2021 Norwegian Sámi election debates
| Date | Time | Organizers | P Present I Invitee N Non-invitee |  |  |  |  |  |  |  |
| NSR | Ap | NKF | Sp | Frp | H | Refs |
| 20 June | 11:04 | NRK | P Silje Karine Muotka | P Ronny Wilhelmsen | N | N | N | N |  |
| 28 June | 20:00 | NRK | P Beaska Niillas | N | P Aina Madelén Nordsletta Aslaksen | N | N | N |  |
| 18 aug | 19:49 | NRK | P Silje Karine Muotka | P Sigurd Kvammen Rafaelsen | N | P Siv Mossleth | N | P Marianne Haukland |  |
| 19 aug | 22:05 | NRK | P Silje Karine Muotka | P Ronny Wilhelmsen | I | I | I | I |  |
| 10 Sep | 12:10 | NRK | P Silje Karine Muotka | P Ronny Wilhelmsen | P Toril Bakken | N | N | N |  |

==Results==

| Party |  | Votes | % | Seats | +/– |
|  | Norwegian Sámi Association | 4,414 | 31.91 | 17 | –1 |
|  | Nordkalottfolket | 2,529 | 18.28 | 9 | +6 |
|  | Labour Party | 2,081 | 15.04 | 7 | –2 |
|  | Centre Party | 1,326 | 9.59 | 3 | +1 |
|  | Sámi People's Party | 772 | 5.58 | 1 | 0 |
|  | Árja | 738 | 5.33 | 0 | –1 |
|  | Progress Party | 660 | 4.77 | 1 | 0 |
|  | Conservative Party | 596 | 4.31 | 0 | –1 |
|  | Ávjovári Moving Sámi List | 329 | 2.38 | 1 | 0 |
|  | People's Federation of the Saami | 200 | 1.45 | 0 | 0 |
|  | Ávjovári Residents List | 189 | 1.37 | 0 | New |
| Total |  | 13,834 | 100.00 | 39 | 0 |
| Valid votes |  | 13,834 | 97.91 |  |  |
| Invalid/blank votes |  | 296 | 2.09 |  |  |
| Total votes |  | 14,130 | 100.00 |  |  |
| Registered voters/turnout |  | 20,543 | 68.78 |  |  |
Source: valgresultat.no

===By constituency===
====Vote share====

| Constituency | NSR | NKF | Ap | Sp | SáB | FrP | JSL |
|---|---|---|---|---|---|---|---|
| Østre | 25.9 | 13.9 | 22.6 | 12.5 | 4.2 | 4.0 | – |
| Ávjovári | 25.0 | 17.5 | 9.9 | 11.6 | 6.6 | 1.8 | 11.5 |
| Nordre | 20.7 | 36.5 | 14.8 | 7.4 | 3.5 | 9.7 | – |
| Gáisi | 37.6 | 17.1 | 13.5 | 9.5 | 3.4 | 6.5 | – |
| Vesthavet | 41.6 | 12.5 | 13.6 | 11.4 | 4.7 | 3.5 | – |
| Sørsamisk | 53.7 | 9.5 | 20.7 | 8.1 | – | 3.1 | – |
| Sør-Norge | 35.3 | 14.7 | 15.2 | 6.6 | 11.5 | 4.8 | – |

====Number of seats====

| Constituency | NSR | NKF | Ap | Sp | SáB | FrP | JSL |
|---|---|---|---|---|---|---|---|
| Østre | 2 | 1 | 1 | 1 | – | – | – |
| Ávjovári | 2 | 2 | 1 | 1 | – | – | 1 |
| Nordre | 1 | 3 | 1 | – | – | 1 | – |
| Gáisi | 3 | 1 | 1 | 1 | – | – | – |
| Vesthavet | 3 | 1 | 1 | – | – | – | – |
| Sørsamisk | 3 | – | 1 | – | – | – | – |
| Sør-Norge | 3 | 1 | 1 | – | 1 | – | – |

==Aftermath==
The Norwegian Sámi Association presidential candidate Silje Karine Muotka declared victory on the night of the election.
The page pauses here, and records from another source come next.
(** The JSON recovery parser, step by step. *)
Lemma parseJsonSafely_steps (sem : jsstring -> jsstring) (raw : jsstring) :
  parseJsonSafely sem raw
  = match trim raw with
    | [] => inl EmptyOutput
    | c :: t =>
        let withoutFences :=
          replace_first re_fence_close []
            (replace_first re_fence_open [] (c :: t)) in
        match JSON_parse withoutFences with
        | Some v => inr v
        | None =>
            match bracedSpan withoutFences with
            | None => inl InvalidModelOutput
            | Some inner =>
                match JSON_parse inner with
                | Some v => inr v
                | None => inl (SyntaxError (sem inner))
                end
            end
        end
    end.
Proof.
  unfold parseJsonSafely, JSON_parse_throwing.
  destruct (trim raw) as [|c t]; [done|]. cbv zeta.
  set (w := replace_first re_fence_close [] (replace_first re_fence_open [] (c :: t))).
  destruct (JSON_parse w); [done|].
  rewrite <- exec_braces.
  by destruct (exec re_braces w).
Qed.

(** C4 fails on a response cut short after a complete inner object, and
    on a text with braces around something that is not JSON: the span from
    the first opening brace to the last closing brace is found and is not
    JSON, and the error is the one of [JSON.parse], not the one the parser
    has for invalid output. *)
Theorem parseJsonSafely_unparseable_braces (sem : jsstring -> jsstring) :
  let truncated :=
    lit "{" ++ DQ ++ lit "forward_guidance" ++ DQ ++ lit ": {" ++ DQ ++ lit "capex"
    ++ DQ ++ lit ": null}, " ++ DQ ++ lit "tone" ++ DQ ++ lit ": " in
  let span :=
    lit "{" ++ DQ ++ lit "forward_guidance" ++ DQ ++ lit ": {" ++ DQ ++ lit "capex"
    ++ DQ ++ lit ": null}" in
  parseJsonSafely sem truncated = inl (SyntaxError (sem span))
  /\ parseJsonSafely sem truncated <> inl InvalidModelOutput
  /\ bracedSpan truncated = Some span
  /\ JSON_parse span = None
  /\ parseJsonSafely sem (lit "{not json}")
     = inl (SyntaxError (sem (lit "{not json}")))
  /\ parseJsonSafely sem (lit "{not json}") <> inl InvalidModelOutput.
Proof.
  intros truncated span.
  assert (E1 : parseJsonSafely sem truncated = inl (SyntaxError (sem span))).
  { rewrite parseJsonSafely_steps. vm_compute. reflexivity. }
  assert (E2 : parseJsonSafely sem (lit "{not json}")
               = inl (SyntaxError (sem (lit "{not json}")))).
  { rewrite parseJsonSafely_steps. vm_compute. reflexivity. }
  split_and!; [done | by rewrite E1 | by vm_compute | by vm_compute
              | done | by rewrite E2].
Qed.
Lemma DownloadTimings_create_fails_witness :
  exists w',
    DownloadTimings defaultConfig readOnlyEnv sampleNoon emptyWorld
    = (Panic CreateFailed, w') /\
    files w' = files emptyWorld /\
    requests w' = requestUrlOf defaultConfig sampleNoon :: requests emptyWorld.
Proof.
  apply (DownloadTimings_create_fails defaultConfig readOnlyEnv sampleNoon emptyWorld
           {| StatusCode := 200; Body := "june" |}).
  - apply lookup_empty.
  - reflexivity.
  - reflexivity.
Defined.

Lemma PrayerTimings_cached_witness :
  PrayerTimings defaultConfig (sampleEnv sampleNoon) sampleNoon cachedWorld
  = (ParseTimings sampleUnmarshal rangeReversed "june" sampleNoon, cachedWorld).
Proof.
  apply (PrayerTimings_cached defaultConfig (sampleEnv sampleNoon) sampleNoon cachedWorld
           "june").
  apply lookup_singleton_eq.
Defined.

Lemma PrayerTimings_returns_witness :
  Name <$> sampleSchedule 2 = prayerNames /\ length (sampleSchedule 2) = 5%nat /\
  is_Some (files cachedWorld !! timingsPathOf defaultConfig sampleNoon).
Proof.
  apply (PrayerTimings_returns defaultConfig (sampleEnv sampleNoon) sampleNoon cachedWorld
           (sampleSchedule 2) cachedWorld).
  - apply fair_rangeReversed.
  - vm_compute. reflexivity.
Defined.

(** ** More on the prayer clock *)

(** What the scan returns, with a clock that moves: the prayers before
    the one returned were each not later than the reading taken for it. *)
Lemma scanPrayers_Some env prayers : forall w v w1,
  scanPrayers env prayers w = (Ok (Some v), w1) ->
  exists pre post,
    prayers = pre ++ v :: post /\
    (forall i p, pre !! i = Some p ->
       GoTime.Before (clock env (clockReads w + i)) (Time p) = false) /\
    GoTime.Before (clock env (clockReads w + length pre)) (Time v) = true /\
    clockReads w1 = (clockReads w + length pre + 1)%nat /\
    files w1 = files w /\ requests w1 = requests w /\ stdout w1 = stdout w /\
    sounds w1 = sounds w /\ display w1 = display w.
Proof.
  induction prayers as [|p prayers IH]; intros w v w1; [discriminate|].
  cbn [scanPrayers]. io.
  destruct (GoTime.Before (clock env (clockReads w)) (Time p)) eqn:B.
  - intros [= <- <-]. exists [], prayers. cbn [length app clockReads files requests stdout sounds display].
    rewrite Nat.add_0_r. split; [done|]. split; [by intros i q Hq|].
    split; [done|]. split; [lia|]. done.
  - intros E. apply IH in E as (pre & post & -> & Hpre & Hv & Hc & Hrest).
    cbn [clockReads files requests stdout sounds display] in *.
    exists (p :: pre), post. split; [done|]. split.
    { intros [|i] q Hq.
      - injection Hq as <-. by rewrite Nat.add_0_r.
      - replace (clockReads w + S i)%nat with (S (clockReads w) + i)%nat by lia.
        by apply Hpre. }
    cbn [length].
    replace (clockReads w + S (length pre))%nat with (S (clockReads w) + length pre)%nat by lia.
    split; [done|]. split; [lia|]. done.
Qed.

Lemma scanPrayers_total env prayers : forall w,
  exists found w1, scanPrayers env prayers w = (Ok found, w1).
Proof.
  induction prayers as [|p prayers IH]; intros w; [by eexists _, _|].
  cbn [scanPrayers]. io. destruct (GoTime.Before _ _); [by eexists _, _|].
  apply IH.
Qed.

(** X13: the held schedule keeps its shape. If it has the five prayers in
    canonical order before a call of [NextPrayer] that returns, it has
    them after; the prayer returned is one of the schedule after the call;
    without rollover the schedule is unchanged, and with rollover the
    prayer returned is Fajr. *)
Theorem NextPrayer_keeps_shape cfg env prayers w e changed held w' :
  fair (ranger env) ->
  Name <$> prayers = prayerNames ->
  NextPrayer cfg env prayers w = (Ok (e, changed, held), w') ->
  Name <$> held = prayerNames /\ e ∈ held /\
  (changed = false -> held = prayers) /\
  (changed = true -> Name e = "Fajr").
Proof.
  intros F Hn. unfold NextPrayer. unfold mbind at 1, IO_bind.
  destruct (scanPrayers env prayers w) as [[[v|]|e0] w1] eqn:Es; [| |discriminate].
  - intros [= <- <- <- <-].
    apply scanPrayers_Some in Es as (pre & post & -> & _).
    split; [done|]. split; [|by split]. apply elem_of_app. right. left.
  - unfold mbind at 1, IO_bind, Now at 1. unfold mbind at 1, IO_bind.
    destruct (PrayerTimings cfg env _ _) as [[new|e0] w3] eqn:E3; [|discriminate].
    destruct (PrayerTimings_Ok_inv _ _ _ _ _ _ E3) as [data P].
    destruct (ParseTimings_Ok_inv _ _ _ _ _ F P) as (m & -> & _).
    rewrite copySlice_same_length
      by (rewrite <- (length_fmap Name prayers), Hn; reflexivity).
    io. unfold sliceGet. rewrite canonical_head.
    intros [= <- <- <- <-].
    split; [done|]. split; [|by split].
    apply list_elem_of_lookup. exists 0%nat. apply canonical_head.
Qed.

(** X14: on an empty schedule [NextPrayer] never returns: it rolls over,
    [copy] copies nothing into the empty slice, and [prayers[0]] is out of
    range, unless the rollover has panicked before. *)
Theorem NextPrayer_empty cfg env w :
  exists e w', NextPrayer cfg env [] w = (Panic e, w').
Proof.
  unfold NextPrayer. cbn [scanPrayers]. io.
  destruct (PrayerTimings cfg env _ _) as [[new|e0] w3]; [|by eexists _, _].
  io. unfold copySlice. cbn [length take app drop]. rewrite drop_nil.
  by eexists _, _.
Qed.

(** X15: when no held prayer is later than the clock, the file of the
    next day is absent and the request fails, [NextPrayer] panics at the
    fetch; nothing has been stored. *)
Theorem NextPrayer_rollover_offline cfg env now prayers w :
  let tomorrow := GoTime.AddDate now 0 0 1 in
  frozen env now ->
  Forall (fun p => GoTime.nanos (Time p) <= GoTime.nanos now) prayers ->
  files w !! timingsPathOf cfg tomorrow = None ->
  httpGet env (requestUrlOf cfg tomorrow) = None ->
  exists w',
    NextPrayer cfg env prayers w = (Panic HttpGetFailed, w') /\
    files w' = files w.
Proof.
  intros tomorrow Fz H Hf G.
  destruct (scanPrayers_frozen_none env now prayers w Fz H) as (w1 & E1 & Hf1 & _).
  set (w2 := {| clockReads := S (clockReads w1); files := files w1;
                requests := requests w1; stdout := stdout w1;
                sounds := sounds w1; display := display w1 |}).
  destruct (DownloadTimings_neterr cfg env tomorrow w2) as (w3 & E3 & Hf3 & _).
  { cbn [files w2]. by rewrite Hf1. }
  { exact G. }
  exists w3. split; [|cbn [files w2] in Hf3; congruence].
  unfold NextPrayer. unfold mbind at 1, IO_bind. rewrite E1.
  unfold mbind at 1, IO_bind. unfold Now at 1. rewrite Fz. fold w2. fold tomorrow.
  unfold mbind at 1, IO_bind. unfold PrayerTimings.
  unfold mbind at 1, IO_bind. rewrite E3. reflexivity.
Qed.

(** X16: a call of [NextPrayer] that reports no change has rolled nothing
    over: the schedule is unchanged, the cache and the network are not
    touched, the clock has been read once per prayer up to the one
    returned, which was later than the reading taken for it, while each
    prayer before it was not. *)
Theorem NextPrayer_unchanged cfg env prayers w e held w' :
  NextPrayer cfg env prayers w = (Ok (e, false, held), w') ->
  held = prayers /\
  (exists pre post,
     prayers = pre ++ e :: post /\
     (forall i p, pre !! i = Some p ->
        GoTime.Before (clock env (clockReads w + i)) (Time p) = false) /\
     GoTime.Before (clock env (clockReads w + length pre)) (Time e) = true /\
     clockReads w' = (clockReads w + length pre + 1)%nat) /\
  files w' = files w /\ requests w' = requests w.
Proof.
  unfold NextPrayer. unfold mbind at 1, IO_bind.
  destruct (scanPrayers env prayers w) as [[[v|]|e0] w1] eqn:Es; [| |discriminate].
  - intros [= <- <- <-].
    apply scanPrayers_Some in Es as (pre & post & Hp & Hpre & Hv & Hc & Hf & Hr & _).
    split; [done|]. split; [by exists pre, post|]. by split.
  - unfold mbind at 1, IO_bind, Now at 1. unfold mbind at 1, IO_bind.
    destruct (PrayerTimings cfg env _ _) as [[new|e0] w3]; [|discriminate].
    io. destruct (sliceGet _ 0); discriminate.
Qed.
(* ===== verification/_CoqProject ===== *)
-Q . S2P
Prelude.v
JsString.v
JsMap.v
JsValue.v
JsUri.v
StatusTypes.v
StatusWire.v
StatusWireFacts.v
StatusStore.v
StatusStoreFacts.v
Paths.v
DirtyPaths.v
DirtyPathsFacts.v
RefreshRequests.v
ScmResources.v
ScmFacts.v
StoresAgree.v
ScmTheorems.v
RemoteTypes.v
ProjectionService.v
Notifications.v
NotificationsFacts.v
Witnesses.v
RemoteState.v
RemoteStateFacts.v
RemoteNotifications.v
CoverageStore.v
WriteQueue.v
JsDate.v
RefreshScheduler.v
SchedulerFacts.v
SchedulerStores.v
SchedulerTheorems.v
Watchers.v
SchedulerWitnesses.v
OperationScheduler.v
OperationJournal.v
Utf8.v
Framing.v
JsonRpc.v
JsonRpcFacts.v
OperationTypes.v
OperationClient.v
OperationClientFacts.v
OperationRequests.v
SessionTypes.v
SessionService.v
SessionFacts.v
SessionTheorems.v
SessionCollaborators.v
Discovery.v
DiscoveryFacts.v
Lifecycle.v
LifecycleFacts.v
SessionWitnesses.v
Coordinator.v
JsBase64.v
RpcClient.v
HistoryClients.v
ContentClients.v
ClientsFacts.v
ReadClients.v
RemoteClients.v
RemoteServices.v
RemoteServicesFacts.v
RemoteWitnesses.v
Async.v
CredentialTypes.v
CredentialController.v
CredentialInvariant.v
CredentialLogic.v
CredentialSafe.v
CredentialParsers.v
CredentialTheorems.v
CredentialWitnesses.v
CertificateTrust.v
CertificateTrustFacts.v
ContentUris.v
BackendService.v
RemoteProfile.v
Lemma eachi_from_ok {A} (f : nat -> A -> result unit) i l :
  eachi_from f i l = Ok tt <-> forall k x, l !! k = Some x -> f (i + k) x = Ok tt.
Proof.
  revert i. induction l as [|x l IH]; intros i; cbn [eachi_from].
  - split; [intros _ k x' H; done|done].
  - rewrite bind_ok. split.
    + intros ([] & Hx & Hl) [|k] x' Hk; simplify_eq/=; [by rewrite Nat.add_0_r|].
      rewrite Nat.add_succ_r. by apply (proj1 (IH (S i)) Hl).
    + intros Hall. exists tt. split.
      * specialize (Hall 0 x eq_refl). by rewrite Nat.add_0_r in Hall.
      * apply IH. intros k x' Hk. specialize (Hall (S k) x' Hk).
        by rewrite Nat.add_succ_r in Hall.
Qed.

Lemma eachi_ok {A} (f : nat -> A -> result unit) l :
  eachi f l = Ok tt <-> forall k x, l !! k = Some x -> f k x = Ok tt.
Proof. apply eachi_from_ok. Qed.
(* ===== verification/JsValue.v ===== *)
(** Values of TypeScript type [unknown] that arrive as JSON. *)

From Stdlib Require Import ZArith String List.
From stdpp Require Import base option list strings.
From S2P Require Import Prelude JsString JsMap.

Local Open Scope string_scope.

(** A JSON number: an integer, or the fraction [num/den] of a number that is
    not one ([JSON.parse] gives doubles of both kinds). *)
Inductive js_number :=
  | NumInt (z : Z)
  | NumFraction (num den : Z).

(** An object carries its own properties in [Object.keys] order. *)
Inductive js_value :=
  | VNull
  | VBool (b : bool)
  | VNum (n : js_number)
  | VStr (s : string)
  | VArr (items : list js_value)
  | VObj (fields : list (string * js_value)).

(** [value[name]]; [None] is [undefined].  No name the parsers read is a
    property of [Array.prototype]. *)
Definition field (v : js_value) (name : string) : option js_value :=
  match v with
  | VObj fields => map_get fields name
  | _ => None
  end.

(** [Object.keys(value)] *)
Definition keys (v : js_value) : list string :=
  match v with
  | VObj fields => map_keys fields
  | VArr items => map decimal (seq 0 (length items))
  | _ => []
  end.

(** [typeof value === "object" && value !== null] *)
Definition isRecord (v : option js_value) : bool :=
  match v with
  | Some (VObj _) | Some (VArr _) => true
  | _ => false
  end.

(** The same, and [!Array.isArray(value)]. *)
Definition isPlainRecord (v : option js_value) : bool :=
  match v with
  | Some (VObj _) => true
  | _ => false
  end.

Definition nullable {A} (f : A -> js_value) (o : option A) : js_value :=
  match o with Some a => f a | None => VNull end.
Muotka stated that renewal of the Muohtačalbmi coalition with the Centre Party and Ávjovári Moving Sámi List was her preference for government formation.

On 12 October, the Norwegian Sámi Association, Centre Party and Ávjovári Moving Sámi List announced that they had reached an agreement to continue cooperating within the Sámi Parliament. On 18 October, the cooperation agreement, named the Beaiveálgu Declaration after the first Sámi-language novel, was presented. Silje Karine Muotka named her Governing Council, consisting of the Norwegian Sámi Association, with one Centre Party member. Muotka was elected President of the Sámi Parliament on 21 October.